> _Your instructions_:
Filter the entries, keeping every line with the word "assert".

==== Source material ====

(* ===== verification/Paths.v ===== *)
(** * Paths and string replacement ([std::path], [str::replace])

    The operations of [std::path::Path] on Unix that the sources use, and the
    replacement of a pattern in a string. *)
From S2P Require Import Prelude.
From Stdlib Require Import Ascii.

(** [s.replace(pat, rep)], left to right without overlap, for a nonempty
    pattern: [skip] counts the characters of a match still to be dropped. *)
Fixpoint replace_go (pat rep : string) (skip : nat) (s : string) : string :=
  match s with
  | "" => ""
  | String c s' =>
      match skip with
      | S k => replace_go pat rep k s'
      | O =>
          if Str.starts_with pat s
          then rep +:+ replace_go pat rep (String.length pat - 1) s'
          else String c (replace_go pat rep 0 s')
      end
  end.
Definition replace (pat rep s : string) : string := replace_go pat rep 0 s.

Module path.
(** [std::path::Component] *)
Inductive component :=
| RootDir
| CurDir
| ParentDir
| Normal (s : string).
#[global] Instance component_eq_dec : EqDecision component.
Proof. solve_decision. Defined.
#[global] Instance component_countable : Countable component.
Proof.
  apply (inj_countable' (λ c, match c with RootDir => inl 0 | CurDir => inl 1 | ParentDir => inl 2 | Normal s => inr s end)
    (λ x : nat + string, match x with inl 0 => RootDir | inl 1 => CurDir | inl _ => ParentDir | inr s => Normal s end)).
  by intros [].
Defined.

Definition is_absolute (p : string) : bool := Str.starts_with "/" p.

(** [Component::as_os_str] *)
Definition as_os_str (c : component) : string :=
  match c with RootDir => "/" | CurDir => "." | ParentDir => ".." | Normal s => s end.

(** Repeated separators, a trailing separator and [.] are dropped, except a
    leading [.] of a relative path. *)
Definition piece (first : bool) (s : string) : option component :=
  if decide (s = "") then None
  else if decide (s = ".") then (if first then Some CurDir else None)
  else if decide (s = "..") then Some ParentDir
  else Some (Normal s).

Definition components (p : string) : list component :=
  match Str.split "/" p with
  | [] => []
  | w :: ws =>
      (if is_absolute p then [RootDir] else option_list (piece true w)) ++
      omap (piece false) ws
  end.

(** [Path == Path] compares components. *)
Definition eqb (p q : string) : bool := bool_decide (components p = components q).

(** [p.join(q)] *)
Definition join (p q : string) : string :=
  if is_absolute q then q
  else if decide (p = "") then q
  else if Str.ends_with "/" p then p +:+ q
  else p +:+ "/" +:+ q.

(** [p.file_name()] *)
Definition file_name (p : string) : option string :=
  match last (components p) with Some (Normal s) => Some s | _ => None end.

(** [p.parent()], with the separators as the text had them dropped. *)
Definition unparse (cs : list component) : string :=
  match cs with
  | RootDir :: cs => "/" +:+ Str.join "/" (as_os_str <$> cs)
  | cs => Str.join "/" (as_os_str <$> cs)
  end.
Definition parent (p : string) : option string :=
  match last (components p) with
  | None | Some RootDir => None
  | Some _ => Some (unparse (removelast (components p)))
  end.

(** ** Facts *)
Lemma is_absolute_String c s : is_absolute (String c s) = bool_decide (c = "/"%char).
Proof.
  unfold is_absolute, Str.starts_with. simpl. case_decide as Hc.
  - subst. by rewrite bool_decide_eq_true_2.
  - by rewrite bool_decide_eq_false_2 by congruence.
Qed.

Lemma join_relative p q :
  p ≠ "" → is_absolute q = false → Str.ends_with "/" p = false → join p q = p +:+ "/" +:+ q.
Proof. intros Hp Hq He. unfold join. by rewrite Hq, decide_False, He. Qed.

(** A relative path of ordinary names, as it is written. *)
Definition plain (s : string) : bool :=
  StrFacts.lacks "/" s && negb (bool_decide (s ∈ [""; "."; ".."])).

Lemma plain_spec s :
  plain s = true ↔ StrFacts.lacks "/" s = true ∧ s ≠ "" ∧ s ≠ "." ∧ s ≠ "..".
Proof.
  unfold plain. rewrite andb_true_iff, negb_true_iff, bool_decide_eq_false.
  rewrite !not_elem_of_cons. set_solver.
Qed.

Lemma piece_plain b s : plain s = true → piece b s = Some (Normal s).
Proof. intros (_ & ? & ? & ?)%plain_spec. unfold piece. by rewrite !decide_False. Qed.

Lemma omap_plain ws : Forall (λ s, plain s = true) ws → omap (piece false) ws = Normal <$> ws.
Proof. induction 1; simpl; [done|]. by rewrite piece_plain; simpl; f_equal. Qed.

Lemma join_relative_head ws :
  Forall (λ s, plain s = true) ws → is_absolute (Str.join "/" ws) = false.
Proof.
  destruct 1 as [|w ws Hw Hws]; [done|].
  apply plain_spec in Hw as (Hl & Hne & _). destruct w as [|c w]; [done|].
  apply StrFacts.lacks_cons in Hl as [Hc _].
  destruct ws; simpl; by rewrite is_absolute_String, bool_decide_eq_false_2.
Qed.

Lemma components_relative ws :
  Forall (λ s, plain s = true) ws → components (Str.join "/" ws) = Normal <$> ws.
Proof.
  intros Hws. destruct ws as [|w ws]; [done|].
  unfold components. rewrite join_relative_head by done.
  rewrite StrFacts.split_join; [|done|].
  - apply Forall_cons in Hws as [Hw Hws]. by rewrite piece_plain, omap_plain.
  - eapply Forall_impl; [exact Hws|]. simpl. intros s Hs. by apply plain_spec in Hs as [? _].
Qed.

(** What [join] puts between the two parts. *)
Definition joiner (p : string) : string :=
  if decide (p = "") then "" else if Str.ends_with "/" p then "" else "/".

Lemma join_text p q : is_absolute q = false → join p q = p +:+ joiner p +:+ q.
Proof.
  intros Hq. unfold join, joiner. rewrite Hq. case_decide as Hp; [by subst|]. by destruct (Str.ends_with "/" p).
Qed.

Lemma plain_relative q : plain q = true → is_absolute q = false.
Proof. intros Hq. apply (join_relative_head [q]). by constructor. Qed.

Lemma last_normal cs ws q :
  piece false q = Some (Normal q) → last (cs ++ omap (piece false) (ws ++ [q])) = Some (Normal q).
Proof. intros Hq. rewrite omap_app. simpl. rewrite Hq, app_assoc. apply last_snoc. Qed.

Lemma file_name_join p q : plain q = true → file_name (join p q) = Some q.
Proof.
  intros Hq. pose proof (plain_relative q Hq) as Ha. unfold file_name.
  assert (Hl : StrFacts.lacks "/" q = true) by by apply plain_spec in Hq as [? _].
  assert (Hsep : ∀ p', last (components (p' +:+ String "/" q)) = Some (Normal q)).
  { intros p'. unfold components. rewrite StrFacts.split_app_sep, (StrFacts.split_lacks _ q) by done.
    destruct (Str.split "/" p') as [|w ws] eqn:Hs; [by apply StrFacts.split_ne in Hs|]. cbn [app].
    by apply last_normal, piece_plain. }
  unfold join. rewrite Ha. case_decide as Hp.
  - unfold components. rewrite StrFacts.split_lacks, Ha, piece_plain by done. done.
  - destruct (Str.ends_with "/" p) eqn:He.
    + apply StrFacts.ends_with_spec in He as (r & ->). rewrite StrFacts.app_assoc.
      change ("/" +:+ q) with (String "/" q). by rewrite Hsep.
    + change ("/" +:+ q) with (String "/" q). by rewrite Hsep.
Qed.

Lemma components_names p s : Normal s ∈ components p → StrFacts.lacks "/" s = true ∧ s ≠ "".
Proof.
  assert (Hpiece : ∀ b w, piece b w = Some (Normal s) → w = s ∧ s ≠ "").
  { intros b w. unfold piece. repeat case_decide; try done; [by destruct b|]. by intros [= ->]. }
  pose proof (StrFacts.split_pieces_lack "/" p) as Hf. unfold components.
  destruct (Str.split "/" p) as [|w ws]; [by intros ?%not_elem_of_nil|].
  apply Forall_cons in Hf as [Hw Hws]. intros [Hs|Hs]%elem_of_app.
  - destruct (is_absolute p); [by apply list_elem_of_singleton in Hs|].
    destruct (piece true w) eqn:E; [|by apply not_elem_of_nil in Hs].
    apply list_elem_of_singleton in Hs as <-. by apply Hpiece in E as [-> ?].
  - apply list_elem_of_omap in Hs as (x & Hx & E). apply Hpiece in E as [-> ?].
    rewrite Forall_forall in Hws. by split; [apply Hws|].
Qed.

Lemma file_name_relative p s : file_name p = Some s → is_absolute s = false.
Proof.
  unfold file_name. destruct (last (components p)) as [c|] eqn:Hl; [|done]. destruct c; try done.
  intros [= ->]. apply last_Some in Hl as (cs & Hcs).
  destruct (components_names p s) as [Hs Hne]; [rewrite Hcs; set_solver|].
  destruct s as [|c s]; [done|]. rewrite is_absolute_String, bool_decide_eq_false_2; [done|].
  by apply StrFacts.lacks_cons in Hs as [? _].
Qed.
End path.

====

> _Written solution_:
  assert (Hl : StrFacts.lacks "/" q = true) by by apply plain_spec in Hq as [? _].
  assert (Hsep : ∀ p', last (components (p' +:+ String "/" q)) = Some (Normal q)).
  assert (Hpiece : ∀ b w, piece b w = Some (Normal s) → w = s ∧ s ≠ "").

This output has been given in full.